Lemma findFirst_None {A} (P : A → Prop) `{∀ x, Decision (P x)} (l : list A) :
  findFirst P l = None ↔ ∀ x, x ∈ l → ¬ P x.
Proof.
  unfold findFirst. rewrite fmap_None, list_find_None, Forall_forall. done.
Qed.

Lemma findFirst_is_Some {A} (P : A → Prop) `{∀ x, Decision (P x)} (l : list A) x :
  x ∈ l → P x → is_Some (findFirst P l).
Proof.
  intros Hx HP. destruct (findFirst P l) eqn:E; [by eexists|].
  rewrite findFirst_None in E. by destruct (E x Hx).
Qed.

Lemma NoDup_fmap_eq {A B} (f : A → B) (l : list A) a b :
  NoDup (f <$> l) → a ∈ l → b ∈ l → f a = f b → a = b.
Proof.
  induction l as [|x l IH]; simpl; intros Hnd Ha Hb Hf.
  - by apply elem_of_nil in Ha.
  - apply NoDup_cons in Hnd as [Hx Hnd].
    apply elem_of_cons in Ha as [->|Ha]; apply elem_of_cons in Hb as [->|Hb]; auto.
    + destruct Hx. rewrite Hf. by apply list_elem_of_fmap_2.
    + destruct Hx. rewrite <- Hf. by apply list_elem_of_fmap_2.
Qed.

(** ** verifyUserAbility *)

Lemma lookup_by_token (d : Db) input a :
  uniqueTokens d → a ∈ userInstanceAbilities d → matchesGrant input a →
  findFirst (matchesGrant input) (userInstanceAbilities d) = Some a.
Proof.
  intros Hu Ha Hm.
  destruct (findFirst_is_Some _ _ _ Ha Hm) as [b Hb]. rewrite Hb. f_equal.
  apply findFirst_Some in Hb as [[_ Hbt] Hbl]. destruct Hm as [_ Hat].
  eapply NoDup_fmap_eq; eauto. congruence.
Qed.
(* ===== verification/_CoqProject ===== *)
-Q . S2P
Prelude.v
GoStrings.v
Errors.v
StateMachine.v
Effects.v
Calm.v
Transactions.v
Retry.v
Schema.v
TxStore.v
Limiter.v
Handlers.v
TxQueue.v
ChannelAccounts.v
Worker.v
WorkerProofs.v
WorkerSafety.v
Tables.v
SdpDb.v
PaymentStore.v
Platform.v
ReceiverStore.v
Messages.v
ReceiverWalletStore.v
DisbursementStore.v
Instructions.v
InstructionsSafety.v
Validators.v
Registration.v
RegistrationSafety.v
DisbursementMgmt.v
DisbursementHandler.v
DisbursementSafety.v
HandlerSafety.v
Tenant.v
Tenants.v
TenantHandlers.v
TenantSafety.v
EmbeddedStore.v
PaymentPipeline.v
PipelineSafety.v
SyncSafety.v
CircleClient.v
CircleStore.v
CircleDispatch.v
CirclePlatform.v
CircleSafety.v
CirclePayoutSafety.v
CircleLimits.v
CircleOutcome.v
Passwords.v
Authenticator.v
AuthManager.v
AuthHandlers.v
AuthWorld.v
AuthSafety.v
AuthInvariants.v
NetIP.v
ApiKeys.v
Access.v
Routes.v
KeyWorld.v
RouteSafety.v
ApiKeySafety.v
AccessSafety.v
Revocation.v
DirectPayments.v
PaymentsHandler.v
DirectPaymentSafety.v
EmbeddedService.v
EmbeddedSafety.v
Links.v
Invitations.v
InvitationSafety.v
SepTokens.v
Sep10.v
SepSafety.v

----

=== Work request ===
Only the lines from the one with "AccessSafety.v" through the last line above should be restated, word for word.

=== Finished exercise ===
AccessSafety.v
Revocation.v
DirectPayments.v
PaymentsHandler.v
DirectPaymentSafety.v
EmbeddedService.v
EmbeddedSafety.v
Links.v
Invitations.v
InvitationSafety.v
SepTokens.v
Sep10.v
SepSafety.v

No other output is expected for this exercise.